*** Opening Information ***
(* ===== verification/Mold.v ===== *)
(** * Mold: MoldUDP64 packets (src/luv_moldudp64.hpp)

    A packet is a list of bytes, [None] for the null pointer; its length is the
    [size] argument.  A read outside it is undefined behaviour ([None]).  Offsets
    are [size_t]: subtractions wrap. *)

From S2P Require Import Prelude Arena SymbolTable Itch FeedGen.
From Stdlib Require Import ZArith Lia.
From stdpp Require Import base tactics gmap numbers option list.
Open Scope Z_scope.

Definition kHeaderSize : Z := 20.

Record Header := mkHeader { h_sequence : Z; h_message_count : Z }.

Definition read_be16 (data : list Z) (off : Z) : option Z :=
  a ← zget data off; b ← zget data (off + 1); Some (u16 (Z.lor (Z.shiftl a 8) b)).

Fixpoint read_be (n : nat) (data : list Z) (off value : Z) : option Z :=
  match n with
  | O => Some value
  | S n' => b ← zget data off; read_be n' data (off + 1) (Z.lor (u64 (Z.shiftl value 8)) b)
  end.

Definition read_be64 (data : list Z) (off : Z) : option Z := read_be 8 data off 0.

(** The bool and the header as left by the call. *)
Definition parse_header (data : option (list Z)) (header : Header) : option (bool * Header) :=
  match data with
  | None => Some (false, header)
  | Some data =>
      if Z.of_nat (length data) <? kHeaderSize then Some (false, header) else
      s ← read_be64 data 10; c ← read_be16 data 18; Some (true, mkHeader s c)
  end.

Fixpoint validate_from (n : nat) (data : list Z) (offset : Z) : option bool :=
  let size := Z.of_nat (length data) in
  match n with
  | O => Some (offset =? size)
  | S n' =>
      if u64 (size - offset) <? 2 then Some false else
      len ← read_be16 data offset;
      let offset := u64 (offset + 2) in
      if (len =? 0) || (u64 (size - offset) <? len) then Some false
      else validate_from n' data (u64 (offset + len))
  end.

Definition validate_message_block (data : option (list Z)) (message_count : Z) : option bool :=
  match data with
  | None => Some false
  | Some data =>
      if Z.of_nat (length data) <? kHeaderSize then Some false
      else validate_from (Z.to_nat message_count) data kHeaderSize
  end.

(** ** class MessageIterator *)

Record MessageIterator := mkIter {
  it_data : option (list Z);
  it_offset : Z;
  it_invalid : bool
}.

Definition MessageIterator_new (data : option (list Z)) : MessageIterator := mkIter data kHeaderSize false.

(** [next]: the iterator afterwards and the message, [None] when it returns false. *)
Definition iter_next (it : MessageIterator) : option (MessageIterator * option (list Z)) :=
  match it_data it with
  | None => Some (it, None)
  | Some data =>
      let size := Z.of_nat (length data) in
      let fail offset := Some (mkIter (Some data) offset true, None) in
      if it_invalid it || (it_offset it =? size) then Some (it, None) else
      if (size <? it_offset it) || (u64 (size - it_offset it) <? 2) then fail (it_offset it) else
      len ← read_be16 data (it_offset it);
      let offset := u64 (it_offset it + 2) in
      if (len =? 0) || (u64 (size - offset) <? len) then fail offset else
      m ← slice data offset len;
      Some (mkIter (Some data) (u64 (offset + len)) false, Some m)
  end.

Definition iter_valid (it : MessageIterator) : bool := negb (it_invalid it).

(** ** Retransmission requests *)

Record RequestPacket := mkRequest { session : list Z; r_sequence : Z; requested_count : Z }.

Definition format_request (req : RequestPacket) (buffer : option (list Z)) : option (bool * option (list Z)) :=
  match buffer with
  | None => Some (false, None)
  | Some buf =>
      if Z.of_nat (length buf) <? 20 then Some (false, Some buf) else
      b ← put buf 0 (session req);
      b ← put b 10 ((λ i, Z.land (Z.shiftr (r_sequence req) ((7 - Z.of_nat i) * 8)) 0xFF) <$> seq 0 8);
      b ← put b 18 [Z.land (Z.shiftr (requested_count req) 8) 0xFF; Z.land (requested_count req) 0xFF];
      Some (true, Some b)
  end.

Definition parse_request (data : option (list Z)) (req : RequestPacket) : option (bool * RequestPacket) :=
  match data with
  | None => Some (false, req)
  | Some data =>
      if Z.of_nat (length data) <? 20 then Some (false, req) else
      s ← slice data 0 10; q ← read_be64 data 10; c ← read_be16 data 18;
      Some (true, mkRequest s q c)
  end.

(** ** Reading *)

Lemma read_be_val n data off v :
  bytes data → 0 ≤ off → off + Z.of_nat n ≤ Z.of_nat (length data) → 0 ≤ v < 256 ^ (8 - Z.of_nat n) → (n ≤ 8)%nat →
  read_be n data off v = Some (v * 256 ^ Z.of_nat n + be_val (take n (drop (Z.to_nat off) data))).
Proof.
  intros Hb. revert off v. induction n as [|n IH]; intros off v Ho Hl Hv Hn; cbn [read_be].
  { f_equal. simpl. lia. }
  unfold zget. rewrite (proj2 (Z.leb_le 0 off)) by lia.
  destruct (byte_at data (Z.to_nat off) Hb) as (b & Eb & Hbr); [lia|]. rewrite Eb. cbn [mbind option_bind].
  assert (Hp : 256 ^ (8 - Z.of_nat n) = 256 * 256 ^ (8 - Z.of_nat (S n))).
  { rewrite <- Z.pow_succ_r by lia. f_equal. lia. }
  assert (Hv8 : v * 256 + b < 256 ^ (8 - Z.of_nat n)) by (rewrite Hp; nia).
  assert (Hle : 256 ^ (8 - Z.of_nat n) ≤ 2 ^ 64).
  { change (2 ^ 64) with (256 ^ 8). apply Z.pow_le_mono_r; lia. }
  assert (Es : Z.lor (u64 (Z.shiftl v 8)) b = v * 256 + b).
  { unfold u64. rewrite Z.mod_small by (rewrite Z.shiftl_mul_pow2 by lia; change (2 ^ 8) with 256; lia).
    apply (lor_add v b 8); [lia|]. change (2 ^ 8) with 256. done. }
  rewrite Es, IH; try lia. f_equal. replace (Z.to_nat (off + 1)) with (S (Z.to_nat off)) by lia.
  rewrite (drop_S data b _ Eb). cbn [take be_val].
  assert (Hlen : length (take n (drop (S (Z.to_nat off)) data)) = n) by (rewrite length_take, length_drop; lia).
  rewrite Hlen. rewrite Nat2Z.inj_succ, Z.pow_succ_r by lia. lia.
Qed.

Lemma read_be64_at data off v :
  bytes data → take 8 (drop off data) = enc_be 8 v → 0 ≤ v < 2 ^ 64 → read_be64 data (Z.of_nat off) = Some v.
Proof.
  intros Hb E Hv. assert (Hl : length (take 8 (drop off data)) = 8%nat) by (by rewrite E, enc_be_length).
  rewrite length_take, length_drop in Hl. unfold read_be64. rewrite read_be_val by (done || lia || (simpl; lia)).
  rewrite Nat2Z.id, E, be_val_enc. f_equal. change (256 ^ Z.of_nat 8) with (2 ^ 64). rewrite Z.mod_small; lia.
Qed.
*** Closing Information ***
**Problem requirements**: Using only the entries above, output the line with "match it_data it with", the line with "b ← put buf 0 (session req);", and all lines between them, exactly as they stand.

**Answer box**:
  match it_data it with
  | None => Some (it, None)
  | Some data =>
      let size := Z.of_nat (length data) in
      let fail offset := Some (mkIter (Some data) offset true, None) in
      if it_invalid it || (it_offset it =? size) then Some (it, None) else
      if (size <? it_offset it) || (u64 (size - it_offset it) <? 2) then fail (it_offset it) else
      len ← read_be16 data (it_offset it);
      let offset := u64 (it_offset it + 2) in
      if (len =? 0) || (u64 (size - offset) <? len) then fail offset else
      m ← slice data offset len;
      Some (mkIter (Some data) (u64 (offset + len)) false, Some m)
  end.

Definition iter_valid (it : MessageIterator) : bool := negb (it_invalid it).

(** ** Retransmission requests *)

Record RequestPacket := mkRequest { session : list Z; r_sequence : Z; requested_count : Z }.

Definition format_request (req : RequestPacket) (buffer : option (list Z)) : option (bool * option (list Z)) :=
  match buffer with
  | None => Some (false, None)
  | Some buf =>
      if Z.of_nat (length buf) <? 20 then Some (false, Some buf) else
      b ← put buf 0 (session req);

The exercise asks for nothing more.